The plaintiffs allege that the price of Massey stock was artificially inflated between Feb. 1, 2008, and July 27, 2010, because Massey and several of its senior executives and directors misled the market about its safety and compliance record and its “disregard” for safety regulatory compliance.
On April 9, both sides filed an agreement with the court that gives Massey the June 18 deadline to file its answer to the latest amended version of the lawsuit. On March 27, Judge Irene Berger refused Massey’s petition to dismiss this case, setting up the need for Massey to answer the amended complaint.

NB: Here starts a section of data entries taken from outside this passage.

(* ===== verification/ControlInvariant.v ===== *)
(** * The ownership invariant of a replayed trace, and its steps

    What holds of the model between events: reference counts are the numbers of
    live handles, payload-owned handles are the ones still to be destroyed, and
    the live allocations are disjoint. *)
From stdpp Require Import base numbers list list_numbers strings gmap.
From S2P Require Import Prelude Source LayoutData RuntimeAbi ControlModel PayloadSound.

(** ** Live handles *)

Definition is_live (o : Owner) : bool := negb (bool_decide (ow_location o = Dropped)).

(** A live strong ([weak = false]) or weak handle of control [i] *)
Definition counts (i : N) (weak : bool) (o : Owner) : bool :=
  (ow_control o =? i)%N && Bool.eqb (ow_weak o) weak && is_live o.
Definition live (i : N) (weak : bool) (owners : list Owner) : N :=
  len (List.filter (counts i weak) owners).

Lemma live_snoc i w owners o :
  live i w (owners ++ [o]) = (live i w owners + if counts i w o then 1 else 0)%N.
Proof.
  unfold live. rewrite List.filter_app. cbn. destruct (counts i w o).
  - by rewrite len_snoc.
  - rewrite app_nil_r. lia.
Qed.

Lemma live_alter f i w owners k o :
  owners !! k = Some o ->
  (live i w (alter f k owners) + (if counts i w o then 1 else 0) =
   live i w owners + if counts i w (f o) then 1 else 0)%N.
Proof.
  unfold live. revert k. induction owners as [|x owners IH]; intros [|k] H; [done..| |].
  - injection H as ->. cbn. destruct (counts i w o), (counts i w (f o)); unfold len; cbn; lia.
  - change (alter f (S k) (x :: owners)) with (x :: alter f k owners). cbn [List.filter].
    specialize (IH k H). destruct (counts i w x); [|exact IH]. unfold len in *. cbn [length]. lia.
Qed.

(** Owners that differ only in where they are, not in whether they are live *)
Definition same_handle (o o' : Owner) : Prop :=
  ow_control o = ow_control o' /\ ow_weak o = ow_weak o' /\ is_live o = is_live o'.
Lemma live_same i w owners owners' : Forall2 same_handle owners owners' -> live i w owners = live i w owners'.
Proof.
  induction 1 as [|o o' l l' (H1 & H2 & H3) _ IH]; [done|]. unfold live in *. cbn.
  assert (counts i w o = counts i w o') as -> by (unfold counts; by rewrite H1, H2, H3).
  destruct (counts i w o'); [|done]. unfold len in *. cbn [length]. lia.
Qed.

Lemma live_pos i w owners o : o ∈ owners -> counts i w o = true -> (0 < live i w owners)%N.
Proof.
  intros Hin Hc. unfold live, len. assert (In o (List.filter (counts i w) owners)) as H.
  { apply filter_In. split; [by apply list_elem_of_In|done]. }
  destruct (List.filter _ _); [done|]. cbn. lia.
Qed.
Lemma live_ex i w owners : (0 < live i w owners)%N -> exists o, o ∈ owners /\ counts i w o = true.
Proof.
  unfold live, len. destruct (List.filter (counts i w) owners) as [|o l] eqn:E; [cbn; lia|].
  intros _. exists o. assert (In o (List.filter (counts i w) owners)) as H by (rewrite E; by left).
  apply filter_In in H as [H1 H2]. split; [by apply list_elem_of_In|done].
Qed.

Lemma counts_spec i w o :
  counts i w o = true <-> ow_control o = i /\ ow_weak o = w /\ ow_location o <> Dropped.
Proof.
  unfold counts, is_live. rewrite !andb_true_iff, negb_true_iff, bool_decide_eq_false, N.eqb_eq, eqb_true_iff.
  tauto.
Qed.

(** ** Transitions of a control state *)

(** The payload and the implicit weak reference of the strong handles exist. *)
Definition held (s : ControlState) : bool := (0 <? strong_count s)%N || pending_last_strong s.

(** The effect on the counts of an accepted handle operation *)
Record handle_effect (operation : LogicalOperation) (issues : bool) (before after : ControlState) : Prop := {
  he_valid : valid_control_state after = true;
  he_held : held after = held before;
  he_strong : (strong_count after + (if bool_decide (operation = StrongReleaseBegin) then 1 else 0) =
               strong_count before + if issues && negb (issues_weak operation) then 1 else 0)%N;
  he_weak : (weak_count after + (if bool_decide (operation = WeakRelease) then 1 else 0) =
             weak_count before + if issues && issues_weak operation then 1 else 0)%N;
  he_positive : (0 < strong_count after -> 0 < strong_count before)%N;
  he_pending : pending_last_strong after = true -> operation = StrongReleaseBegin;
  he_allocated : allocated after = false -> operation = WeakRelease }.

Ltac split_bools :=
  repeat match goal with
  | H : _ && _ = true |- _ => apply andb_true_iff in H as [? ?]
  | H : bool_decide _ = true |- _ => apply bool_decide_eq_true in H
  | H : bool_decide _ = false |- _ => apply bool_decide_eq_false in H
  | H : negb _ = true |- _ => apply negb_true_iff in H
  | H : negb _ = false |- _ => apply negb_false_iff in H
  | H : _ || _ = false |- _ => apply orb_false_iff in H as [? ?]
  | H : (_ <? _)%N = true |- _ => apply N.ltb_lt in H
  | H : (_ <? _)%N = false |- _ => apply N.ltb_ge in H
  | H : (_ <=? _)%N = true |- _ => apply N.leb_le in H
  | H : (_ =? _)%N = true |- _ => apply N.eqb_eq in H
  end.

Lemma held_with_strong s n : (0 < n)%N -> (0 < strong_count s)%N -> held (with_strong s n) = held s.
Proof. unfold held. cbn. intros ->%N.ltb_lt ->%N.ltb_lt. done. Qed.

Lemma preflight_passes operation before status b after :
  pending_last_strong before = false ->
  validate_control_transition operation before status b after = true ->
  valid_control_state after = true /\
  control_transition_preflight operation before status b after = None.
Proof.
  intros Hp. unfold validate_control_transition, control_transition_preflight. rewrite Hp.
  destruct (operation_accepts_status operation status); [|done].
  destruct (valid_control_state before); [|done]. destruct (valid_control_state after); [|done]. cbn.
  by destruct (negb _ && negb _).
Qed.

“The court finds that plaintiffs have appropriately pled allegations sufficient to support loss causation,” the judge wrote in the March 27 decision. “While the five alleged corrective disclosures provide this court with a basis to conclude that ‘new facts’ were revealed which would suggest that defendants perpetrated a fraud on the market by omitting the extent of its safety compliance record, the court finds that the materialization of the risk of Massey’s misleading statements was realized in the UBBM explosion. In this case, the allegations, accepted by the court as true, indicate that prior to the tragic UBBM explosion, defendants did not directly disclose any facts to investors about its safety and compliance record with the exclusion of the lone safety metric of the NFDL.”
NFDL (Number of Fatal, Nonfatal Days Lost to injury) is a key U.S. Mine Safety and Health Administration metric for assessing coal mine safety.

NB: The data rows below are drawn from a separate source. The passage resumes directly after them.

(* ===== verification/CfgAlgorithms.v ===== *)
(** * Graph algorithms of the ControlFlowV1 verifier
    ([crates/zryna-ir/src/control_flow_v1.rs])

    The iterative algorithms [verify_cfg] and [verify_call_graph] run:
    reachability, reverse postorder, the Cooper-Harvey-Kennedy dominator
    iteration, dominator-tree intervals, natural loops and the two queue-driven
    topological sorts.  A [Vec<Vec<usize>>] is a [list (list nat)]; an index
    expression [v[i]] is the total lookup [v.[i]], used by the callers only in
    range.  A [while] loop takes a fuel argument and is [None] when it runs out;
    the facts files show that the fuel given always suffices. *)
From stdpp Require Import base numbers list gmap.
From S2P Require Import Prelude.

(** [list.push] at an index of a vector of vectors: [v[i].push(x)] *)
Definition push_at {A} (i : nat) (x : A) (v : list (list A)) : list (list A) :=
  alter (fun l => l ++ [x]) i v.

Definition graph := list (list nat).

(** Number of edges *)
Definition edge_count (g : graph) : nat := sum_list (length <$> g).

(** ** [reachable_from_entry] *)

(** The stack is kept with its top first: pushing the successors in reverse
    order puts the first successor on top. *)
Fixpoint reach_loop (fuel : nat) (successors : graph) (reachable : list bool)
    (stack : list nat) : option (list bool) :=
  match fuel with
  | O => None
  | S fuel =>
      match stack with
      | [] => Some reachable
      | block :: stack =>
          if reachable.[block] then reach_loop fuel successors reachable stack
          else reach_loop fuel successors (<[block := true]> reachable)
                 (successors.[block] ++ stack)
      end
  end.

Definition reachable_from_entry (successors : graph) : list bool :=
  default [] (reach_loop (edge_count successors + 2) successors
                (replicate (length successors) false) [0]).

(** ** [immediate_dominators] *)

(** The depth-first postorder loop.  [order] accumulates finished nodes at its
    front, so it is already the [order.reverse()] of the source. *)
Fixpoint postorder_loop (fuel : nat) (successors : graph) (visited : list bool)
    (order : list nat) (stack : list (nat * nat)) : option (list nat) :=
  match fuel with
  | O => None
  | S fuel =>
      match stack with
      | [] => Some order
      | (node, child) :: stack =>
          match successors.[node] !! child with
          | Some next =>
              let stack := (node, S child) :: stack in
              if visited.[next] then postorder_loop fuel successors visited order stack
              else postorder_loop fuel successors (<[next := true]> visited) order
                     ((next, 0) :: stack)
          | None => postorder_loop fuel successors visited (node :: order) stack
          end
      end
  end.

Definition reverse_postorder (successors : graph) : option (list nat) :=
  let count := length successors in
  postorder_loop (edge_count successors + count + 1) successors
    (<[0 := true]> (replicate count false)) [] [(0, 0)].

(** [for (index, block) in order.iter().enumerate() { position[*block] = index; }] *)
Definition positions (count : nat) (order : list nat) : list nat :=
  foldl (fun position '(index, block) => <[block := index]> position)
    (replicate count 0) (enumerate order).

(** [while position[node] > position[other] { node = idom[node]; }].  An [idom]
    entry is [None] where the source holds [usize::MAX]. *)
Fixpoint climb (fuel : nat) (idom : list (option nat)) (position : list nat)
    (node other : nat) : option nat :=
  match fuel with
  | O => None
  | S fuel =>
      if Nat.ltb position.[other] position.[node] then
        parent ← idom.[node]; climb fuel idom position parent other
      else Some node
  end.

Fixpoint intersect_loop (fuel : nat) (idom : list (option nat)) (position : list nat)
    (left right : nat) : option nat :=
  match fuel with
  | O => None
  | S fuel' =>
      if Nat.eqb left right then Some left
      else
        left ← climb fuel idom position left right;
        right ← climb fuel idom position right left;
        intersect_loop fuel' idom position left right
  end.

Definition intersect (idom : list (option nat)) (position : list nat) (left right : nat)
    : option nat :=
  intersect_loop (2 * length position + 2) idom position left right.

(** One block of one pass: [None] when an [intersect] does not return *)
Definition dominator_step (predecessors : graph) (position : list nat)
    (idom : list (option nat)) (block : nat) : option (list (option nat) * bool) :=
  match filter (fun pred => is_Some idom.[pred]) predecessors.[block] with
  | [] => Some (idom, false)
  | candidate :: defined =>
      candidate ← foldl (fun c predecessor =>
                           c ← c; intersect idom position c predecessor)
                    (Some candidate) defined;
      if bool_decide (idom.[block] = Some candidate) then Some (idom, false)
      else Some (<[block := Some candidate]> idom, true)
  end.

(** One pass over [order.skip(1)] *)
Fixpoint dominator_pass (predecessors : graph) (position : list nat)
    (idom : list (option nat)) (blocks : list nat) : option (list (option nat) * bool) :=
  match blocks with
  | [] => Some (idom, false)
  | block :: blocks =>
      r ← dominator_step predecessors position idom block;
      r' ← dominator_pass predecessors position r.1 blocks;
      Some (r'.1, r.2 || r'.2)
  end.

(** [for _ in 0..count] *)
Fixpoint dominator_passes (n : nat) (predecessors : graph) (position : list nat)
    (idom : list (option nat)) (blocks : list nat) : option (list nat) :=
  match n with
  | O => None
  | S n =>
      r ← dominator_pass predecessors position idom blocks;
      if (r.2 : bool) then dominator_passes n predecessors position r.1 blocks
      else mapM id r.1
  end.

Definition immediate_dominators (successors predecessors : graph) : option (list nat) :=
  let count := length successors in
  order ← reverse_postorder successors;
  if negb (Nat.eqb (length order) count) then None
  else
    let position := positions count order in
    dominator_passes count predecessors position
      (<[0 := Some 0]> (replicate count None)) (drop 1 order).

(** ** [dominator_intervals] *)

Definition dominator_children (idom : list nat) : graph :=
  foldl (fun children block => push_at idom.[block] block children)
    (replicate (length idom) []) (seq 1 (length idom - 1)).

Record Intervals := mkIntervals { iv_entry : list nat; iv_exit : list nat; iv_clock : nat }.

Fixpoint interval_loop (fuel : nat) (children : graph) (s : Intervals)
    (stack : list (nat * bool)) : option Intervals :=
  match fuel with
  | O => None
  | S fuel =>
      match stack with
      | [] => Some s
      | (node, true) :: stack =>
          interval_loop fuel children
            (mkIntervals (iv_entry s) (<[node := iv_clock s]> (iv_exit s)) (S (iv_clock s)))
            stack
      | (node, false) :: stack =>
          interval_loop fuel children
            (mkIntervals (<[node := iv_clock s]> (iv_entry s)) (iv_exit s) (S (iv_clock s)))
            (((fun child => (child, false)) <$> children.[node]) ++ (node, true) :: stack)
      end
  end.

Definition dominator_intervals (idom : list nat) : list nat * list nat :=
  let n := length idom in
  match interval_loop (2 * n + 1) (dominator_children idom)
          (mkIntervals (replicate n 0) (replicate n 0) 0) [(0, false)] with
  | Some s => (iv_entry s, iv_exit s)
  | None => ([], [])
  end.

(** The closure [dominates] of [verify_cfg] *)
Definition dominates (intervals : list nat * list nat) (left right : nat) : bool :=
  Nat.leb (intervals.1).[left] (intervals.1).[right]
  && Nat.leb (intervals.2).[right] (intervals.2).[left].

(** ** Natural loops and reducibility ([verify_cfg]) *)

(** Edge of a control-flow graph, without its arguments *)
Definition cfg_edge := (nat * nat)%type.

(** The backward search that collects the members of one natural loop.  The
    predecessors are pushed in order, so the last one is on top. *)
Fixpoint loop_members (fuel : nat) (predecessors : graph) (header : nat)
    (members : list bool) (stack : list nat) : option (list bool) :=
  match fuel with
  | O => None
  | S fuel =>
      match stack with
      | [] => Some members
      | node :: stack =>
          if members.[node] then loop_members fuel predecessors header members stack
          else loop_members fuel predecessors header (<[node := true]> members)
                 (rev (filter (fun p => p <> header) predecessors.[node]) ++ stack)
      end
  end.

Record CfgFlow := mkCfgFlow {
  cf_forward : graph;
  cf_indegree : list nat;
  cf_loops : gmap nat (list bool) }.

(** One iteration of [for edge in edges]; [None] when a member search does not
    return *)
Definition classify_edge (count : nat) (predecessors : graph)
    (dom : nat -> nat -> bool) (f : CfgFlow) (edge : cfg_edge) : option CfgFlow :=
  let '(source, target) := edge in
  if dom target source then
    let members := default (replicate count false) (cf_loops f !! target) in
    members ← loop_members (edge_count predecessors + 2) predecessors target
                (<[target := true]> members) [source];
    Some (mkCfgFlow (cf_forward f) (cf_indegree f) (<[target := members]> (cf_loops f)))
  else
    Some (mkCfgFlow (push_at source target (cf_forward f))
            (alter S target (cf_indegree f)) (cf_loops f)).

Fixpoint classify_edges (count : nat) (predecessors : graph) (dom : nat -> nat -> bool)
    (f : CfgFlow) (edges : list cfg_edge) : option CfgFlow :=
  match edges with
  | [] => Some f
  | e :: edges =>
      f ← classify_edge count predecessors dom f e;
      classify_edges count predecessors dom f edges
  end.

(** Nodes whose in-degree is zero, in index order *)
Definition zero_degree (indegree : list nat) : list nat :=
  (enumerate indegree) ≫= (fun '(index, degree) => if Nat.eqb degree 0 then [index] else []).

(** Decrement the in-degree of one target and enqueue it at zero *)
Definition release_target (s : list nat * list nat) (target : nat) : list nat * list nat :=
  let degree := pred s.1.[target] in
  (<[target := degree]> s.1, if Nat.eqb degree 0 then s.2 ++ [target] else s.2).

(** The queue loop of [verify_cfg]: the number of nodes seen *)
Fixpoint topo_loop (fuel : nat) (forward : graph) (indegree : list nat) (queue : list nat)
    (seen : nat) : option nat :=
  match fuel with
  | O => None
  | S fuel =>
      match queue with
      | [] => Some seen
      | node :: queue =>
          let s := foldl release_target (indegree, queue) forward.[node] in
          topo_loop fuel forward s.1 s.2 (S seen)
      end
  end.

(** [maximum_nesting] *)
Definition nesting_at (loops : gmap nat (list bool)) (block : nat) : nat :=
  length (filter (fun '(_, members) => members.[block] = true) (map_to_list loops)).
Definition maximum_nesting (count : nat) (loops : gmap nat (list bool)) : nat :=
  max_list (nesting_at loops <$> seq 0 count).

(** ** Call-graph depth ([verify_call_graph]) *)

Record CallState := mkCallState {
  cs_depth : list nat; cs_indegree : list nat; cs_queue : list nat }.

Definition release_callee (caller : nat) (s : CallState) (callee : nat) : CallState :=
  let depth := <[callee := Nat.max (cs_depth s).[callee] (S (cs_depth s).[caller])]>
                 (cs_depth s) in
  let degree := pred (cs_indegree s).[callee] in
  mkCallState depth (<[callee := degree]> (cs_indegree s))
    (if Nat.eqb degree 0 then cs_queue s ++ [callee] else cs_queue s).

Fixpoint call_loop (fuel : nat) (successors : graph) (s : CallState) (seen : nat)
    : option (list nat * nat) :=
  match fuel with
  | O => None
  | S fuel =>
      match cs_queue s with
      | [] => Some (cs_depth s, seen)
      | function :: queue =>
          call_loop fuel successors
            (foldl (release_callee function)
               (mkCallState (cs_depth s) (cs_indegree s) queue) successors.[function])
            (S seen)
      end
  end.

“After the April 5, 2010 explosion at the UBBM, MSHA and various media outlets began to release data about the nature of violations cited at UBBM and other Massey mines,” the judge continued. “This data included the number of violations Massey had amassed in recent years, including at UBBM, and the extent of those violations, which included citations for ventilation and air quality of the mines. Plaintiffs have alleged that MSHA, as a result of on-site investigations of the UBBM explosion, revealed that the ‘cause of the Explosion largely involved basic mine safety practices that were not adhered to: inadequate water sprays, dull cutting bits, and extraordinary levels of float coal dust due to inadequate rock dusting.’ Therefore, the explosion and the cause of the explosion revealed to the market the fraudulent nature of which plaintiffs complain, specifically, that defendants misled the market about the safety at its mines and its commitment to put production over safety. Therefore, the court finds that plaintiffs have sufficiently alleged particular facts supporting an allegation that its losses were caused by Massey’s misleading and false statements about the safety of its mines.”
Plaintiffs assert two causes of action: a claim under Section 10(b) of the Securities Exchange Act of 1934 and Rule 10b-5 of the Securities and Exchange Commission, against the defendants collectively; and a claim under Section 20(a) of the Act against several former Massey offices.

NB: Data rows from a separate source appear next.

Definition preflight_module (m : nat) (module : Module_) : M Pre unit :=
  when (MAX_FUNCTIONS_PER_MODULE <? len (m_functions module))%N
    (pre_fail ("module #" +:+ pretty m +:+ " function count") MAX_FUNCTIONS_PER_MODULE);;
  add_total pr_functions set_functions (len (m_functions module))
    MAX_FUNCTIONS_PER_PROGRAM "function count";;
  for_each (enumerate (m_functions module)) (fun '(f, function) =>
    preflight_function m f function).

Definition preflight (program : Program_) (errors : Errors) : Errors :=
  match p_modules program with
  | [] => errors_push (error "ZRYNA-I2001" "ControlFlowV1 program has no entry module"
                         "provide the complete nonempty final module closure") errors
  | modules =>
      if (MAX_MODULES <? len modules)%N then errors_limit "module count" MAX_MODULES errors
      else
        pr_errors ((for_each (enumerate modules) (fun '(m, module) => preflight_module m module);;
                    calls ← gets pr_calls;
                    when (MAX_CALL_EDGES <? calls)%N (pre_limit "call edge count" MAX_CALL_EDGES))
                     (mkPre errors 0 0 0 0 0 0 0 0)).1
  end.

(** ** [verify_modules] *)

(** [errors.push(...); if errors.exhausted() { return; }] *)
Definition push_checked (d : Diagnostic) : M St unit := push d;; check_exhausted.

Definition verify_modules (program : Program_) (sources : SourceMap) (expected_entry : FileId)
    : M St unit :=
  check_exhausted;;
  when (negb (len (p_modules program) =? sm_len sources)%N)
    (push_checked (error "ZRYNA-I2001"
       "module inventory does not exactly match the final source map"
       "provide every final source module exactly once in normalized path order"));;
  when (negb (bool_decide (m_source_file <$> get (p_modules program) (p_entry_module program)
                           = Some expected_entry))
        || negb (bool_decide (is_Some (sm_source sources expected_entry))))
    (push_checked (error "ZRYNA-I2002"
       "entry module is not bound to the independently supplied entry source"
       "use the exact entry FileId issued by the final SourceMap"));;
  for_each (enumerate (p_modules program)) (fun '(module_index, module) =>
    let expected_id := N.of_nat module_index in
    let expected_file := result_ok (verify_file_id sources expected_id) in
    when (negb (m_id module =? expected_id)%N
          || negb (bool_decide (expected_file = Some (m_source_file module))))
      (push_checked (error "ZRYNA-I2001"
         ("module #" +:+ pretty module_index +:+
          " has a noncanonical identity or source authority")
         "order dense modules by final normalized source path"));;
    for_each (enumerate (m_functions module)) (fun '(function_index, function) =>
      when (negb (fid_module (f_id function) =? m_id module)%N
            || negb (fid_declaration (f_id function) =? N.of_nat function_index)%N)
        (push_checked (error "ZRYNA-I2003"
           (function_label module_index function_index " has a noncanonical identity")
           "use its containing module and dense source declaration index"));;
      when (negb (m_id module =? p_entry_module program)%N
            && bool_decide (is_Some (f_entry_export function)))
        (push_checked (error "ZRYNA-I2004"
           ("dependency " +:+ function_label module_index function_index
              " claims a public entry export")
           "only entry-module exports may enter scalar ABI v1")))).

(** ** Values and operands *)

Definition Signatures := list (list (list Ty * Ty)).

Definition collect_signatures (program : Program_) : Signatures :=
  (fun module => (fun function => (vd_ty <$> f_parameters function, f_result function))
                   <$> m_functions module) <$> p_modules program.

The Massey/Alpha defendants tried to argue that plaintiffs have filed a consolidated amended class action complaint that is void of any substantive facts to support a claim under Section 10(b) and Rule 10b-5, and because the cause of action in count one is deficient, plaintiffs’ second claim was also fatally flawed.
The judge wrote about the rejected arguments: “Collectively, defendants argue that plaintiffs have filed a 165-page pleading that is void of any substantive facts to support a claim under Section 10(b) and Rule 10b-5 and assert that plaintiffs’ CAC fails as a matter of law for the following reasons: (1) The alleged misleading statements made by the company about its safety compliance record, even if presumed to be true, lacked the requisite specificity to perpetrate a fraud on the market, given that accurate information about the company’s safety compliance record was available to the market throughout the class period on the MSHA website; (2) Plaintiffs have failed to plead scienter adequately; (3) Plaintiffs are not entitled to the presumption of reliance; and (4) Plaintiffs have failed to state a coherent theory of loss causation.”